For 2Q, total revenue is anticipated to be in the range of $980 million to $1.08 billion versus analysts’ estimates of $1.06 billion. A sequential increase in SBC expense of $60 million or more is anticipated.

For 2021, the company forecast stock-based compensation expense to be around $600 million, up from the prior range of $525 million to $575 million. Capital expenditures are expected to be between $900 million and $950 million.

Following the 1Q results, Oppenheimer analyst Jason Helfstein decreased the stock’s price target from $85 to $70 (7.5% upside potential) and maintained a Buy rating as he views “TWTR well-positioned to benefit from reopening momentum related to live events and brand advertising rebound.”

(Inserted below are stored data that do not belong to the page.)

(* ===== verification/Partitions.v ===== *)
(** * Partitions

    Models [cluster/partitions/Partitions.cpp]: which keys a node holds, its neighbours on
    the ring and the numbering of operation logs between nodes.  OpenSSL's MD5 is a
    parameter.  Partition [k] of a node is the one whose first node lies [k] steps
    counter-clockwise (the loops of [PartitionNeighborsNodesSetter]). *)

From stdpp Require Import sorting.
From S2P Require Import Prelude.
From S2P Require Import Utils.
From S2P Require Import Config.
From S2P Require Import Ring.
From S2P Require Import RingProofs.

Module Partitions.

Record t := mk {
  ringEntries : RingEntries.t;
  selfEntry : RingEntry;
  nodesPerPartition : Z;
  maxSize : Z;
  configuration : Configuration.t;
}.

(** Running a method of [RingEntries] that only reads. *)
Definition on_ring {A} (p : t) (m : stM RingEntries.t A) : outcome A :=
  let! (_, a) := m (ringEntries p) in Ret a.

(** Running one that changes the ring. *)
Definition update_ring {A} (m : stM RingEntries.t A) : stM t A :=
  λ p, let! (r, a) := m (ringEntries p) in
       Ret (mk r (selfEntry p) (nodesPerPartition p) (maxSize p) (configuration p), a).

(** [Partitions::Partitions]. *)
Definition make (allRingEntries : list RingEntry) (nodesPerPartition maxSize : Z)
    (configuration : Configuration.t) : outcome t :=
  let! r := RingEntries.fromEntries allRingEntries in
  let! id := Configuration.getUint 16 configuration ConfigurationKeys.NODE_ID in
  let! (_, selfEntry) := RingEntries.getByNodeId id r in
  Ret (mk r selfEntry nodesPerPartition maxSize configuration).

Definition getMaxSize (p : t) : Z := maxSize p.
Definition getAll (p : t) : outcome (list RingEntry) := RingEntries.getAll (ringEntries p).

(** [Partitions::getDistanceClockwise] and [Partitions::getDistanceCounterClockwise]. *)
Definition getDistanceClockwise (p : t) (nodeB : Z) : outcome Z :=
  on_ring p (RingEntries.getDistanceClockwise (nodeId (selfEntry p)) nodeB).
Definition getDistanceCounterClockwise (p : t) (nodeB : Z) : outcome Z :=
  on_ring p (RingEntries.getDistanceCounterClockwise (nodeId (selfEntry p)) nodeB).

(** [Partitions::isClockwiseNeighbor]. *)
Definition isClockwiseNeighbor (p : t) (nodeB : Z) : outcome bool :=
  let! d := on_ring p (RingEntries.getDistanceClockwise (nodeId (selfEntry p)) nodeB) in
  Ret (d <? nodesPerPartition p).

(** [Partitions::getOplogIdOfOtherNodeBySelfOplogId]. *)
Definition getOplogIdOfOtherNodeBySelfOplogId (p : t) (otherNodeId selfOplogId : Z) : outcome Z :=
  let! usePartitions := Configuration.getBoolean (configuration p) ConfigurationKeys.USE_PARTITIONS in
  if negb usePartitions then Ret 0
  else
    let! clockwise := isClockwiseNeighbor p otherNodeId in
    if (clockwise : bool) then
      let! d := getDistanceClockwise p otherNodeId in
      let oplogId := u32 (selfOplogId + d) in
      Ret (if nodesPerPartition p <=? oplogId then 0 else oplogId)
    else
      let! d := getDistanceCounterClockwise p otherNodeId in
      let otherOplogId := i32 selfOplogId - i32 d in
      if decide (sfits 32 otherOplogId) then
        Ret (if otherOplogId <=? 0 then u32 (nodesPerPartition p - 1) else u32 otherOplogId)
      else Undef.

(** [Partitions::getRingPositionByKey]; the remainder by zero is undefined. *)
Definition getRingPositionByKey (MD5 : bytes → bytes) (p : t) (key : SimpleString.t) : outcome Z :=
  let! s := SimpleString.toString key in
  if maxSize p =? 0 then Undef else Ret (u32 (HashCalculator.calculateMD5 MD5 s mod maxSize p)).

(** [Partitions::getNeighborsClockwise], with its default of [-1]. *)
Definition getNeighborsClockwise (p : t) (numberNeighbors : Z) : outcome (list RingEntry) :=
  on_ring p (RingEntries.getNeighborsClockwise (nodeId (selfEntry p))
    (u32 (if numberNeighbors =? -1 then nodesPerPartition p - 1 else numberNeighbors))).

(** [Partitions::getNeighborsClockwiseByNodeId] and
    [Partitions::getNeighborsCounterClockwiseByNodeId]. *)
Definition getNeighborsClockwiseByNodeId (p : t) (id : Z) : outcome (list RingEntry) :=
  on_ring p (RingEntries.getNeighborsClockwise id (u32 (nodesPerPartition p - 1))).
Definition getNeighborsCounterClockwiseByNodeId (p : t) (id : Z) : outcome (list RingEntry) :=
  on_ring p (RingEntries.getNeighborsCounterClockwise id (u32 (nodesPerPartition p - 1))).

(** [Partitions::getNeighbors]. *)
Definition getNeighbors (p : t) : outcome (list RingEntry) :=
  let! neighboursCounterClockwise := getNeighborsCounterClockwiseByNodeId p (nodeId (selfEntry p)) in
  let! neighboursClockWise := getNeighborsClockwise p (-1) in
  Ret (Utils.concat neighboursCounterClockwise neighboursClockWise).

(** [Partitions::getNeighborCounterClockwiseByNodeId] and
    [Partitions::getNeighborClockwiseByNodeId]. *)
Definition getNeighborCounterClockwiseByNodeId (p : t) (id : Z) : outcome (option RingEntry) :=
  on_ring p (RingEntries.getNeighborCounterClockwise id).
Definition getNeighborClockwiseByNodeId (p : t) (id : Z) : outcome (option RingEntry) :=
  on_ring p (RingEntries.getNeighborClockwise id).

(** [Partitions::getRingPositionByNodeId]. *)
Definition getRingPositionByNodeId (p : t) (id : Z) : outcome Z :=
  let! e := on_ring p (RingEntries.getByNodeId id) in Ret (ringPosition e).

(** [Partitions::getDistanceOfKey]. *)
Definition getDistanceOfKey (MD5 : bytes → bytes) (p : t) (key : SimpleString.t) : outcome Z :=
  let! position := getRingPositionByKey MD5 p key in
  let! owner := on_ring p (RingEntries.getRingEntryBelongsToPosition position) in
  let! d := on_ring p (RingEntries.getDistance (nodeId (selfEntry p)) (nodeId owner)) in
  Ret (u32 (Z.abs d)).

(** [Partitions::canHoldKey]. *)
Definition canHoldKey (MD5 : bytes → bytes) (p : t) (key : SimpleString.t) : outcome bool :=
  let! d := getDistanceOfKey MD5 p key in Ret (d <? nodesPerPartition p).

(** [Partitions::getDistance] and [Partitions::isNeighbor]. *)
Definition getDistance (p : t) (nodeB : Z) : outcome Z :=
  on_ring p (RingEntries.getDistance (nodeId (selfEntry p)) nodeB).
Definition isNeighbor (p : t) (otherNode : Z) : outcome bool :=
  let! d := getDistance p otherNode in Ret (u32 (Z.abs d) <? nodesPerPartition p).

(** [Partitions::deleteByNodeId], [Partitions::add] and [Partitions::addByNode]. *)
Definition deleteByNodeId (id : Z) : stM t () := update_ring (RingEntries.deleteByNodeId id).
Definition add (e : RingEntry) : stM t () := update_ring (RingEntries.add e).
Definition addByNode (MD5 : bytes → bytes) (id_string : bytes) (id : Z) : stM t RingEntry :=
  p ← get_st;
  position ← lift (if maxSize p =? 0 then Undef
                   else Ret (u32 (HashCalculator.calculateMD5 MD5 id_string mod maxSize p)));
  let e := mk_entry id position in
  _ ← add e;
  mret e.

Definition getNodesPerPartition (p : t) : Z := nodesPerPartition p.
Definition getByNodeId (p : t) (id : Z) : outcome RingEntry := on_ring p (RingEntries.getByNodeId id).
Definition getSelfEntry (p : t) : RingEntry := selfEntry p.

End Partitions.

(** ** Partitions of a well-formed ring *)

(** The node is at position [i] of the ring of the entries [es]. *)
Record partitions_ok (p : Partitions.t) (es : list RingEntry) (i : nat) : Prop := {
  po_ring : ∃ xs, ring_ok (Partitions.ringEntries p) xs es;
  po_ordered : ordered es;
  po_self : es !! i = Some (Partitions.selfEntry p);
  po_nodes : 2 ≤ Partitions.nodesPerPartition p ≤ Z.of_nat (length es);
}.

(** The position of the first node of partition [k] of the node at position [i]. *)
Definition partition_head (n i k : nat) : nat := ((i + n - k) mod n)%nat.

Section partitions.
Context {p : Partitions.t} {es : list RingEntry} {i : nat} (P : partitions_ok p es i).

Lemma distances j e :
  es !! j = Some e →
  Partitions.getDistanceClockwise p (nodeId e) = Ret (Z.of_nat (steps (length es) i j)) ∧
  Partitions.getDistanceCounterClockwise p (nodeId e) = Ret (Z.of_nat (steps (length es) j i)) ∧
  Partitions.getDistance p (nodeId e) = Ret (shortest (length es) i j).
Proof using P.
  intros He. destruct P as [[xs R] _ Hs _].
  unfold Partitions.getDistanceClockwise, Partitions.getDistanceCounterClockwise,
    Partitions.getDistance, Partitions.on_ring.
  destruct (getDistanceClockwise_ok R i j _ e Hs He) as [-> ->].
  by rewrite (getDistance_ok R i j _ e Hs He).
Qed.

Lemma steps_bound j : Z.of_nat (steps (length es) i j) < 2 ^ 31 ∧ Z.of_nat (steps (length es) j i) < 2 ^ 31.
Proof using P.
  destruct P as [[xs R] _ _ _]. pose proof (ro_two _ _ _ R). pose proof (ro_bound _ _ _ R).
  pose proof (steps_lt (length es) i j ltac:(lia)). pose proof (steps_lt (length es) j i ltac:(lia)). lia.
Qed.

“While the market reacted to weaker 2Q outlook, following upbeat investor day, we are more upbeat on product cadence and expect Brand strength in 2H:21…Longer-term, we believe mgmt. has the levers to drive monetization, including Topics, business profiles and future subscription products,” the analyst added.

Wall Street analysts are cautiously optimistic about the stock. The Moderate Buy consensus rating breaks down into 14 Buy ratings, 19 Hold ratings, and 1 Sell rating. The average analyst price target stands at $75.31 and implies upside potential of 15.7% to current levels. That’s after shares jumped 65% over the past six months.

TipRanks data shows that financial blogger opinions are 70% Bullish on TWTR, compared to a sector average of 66%.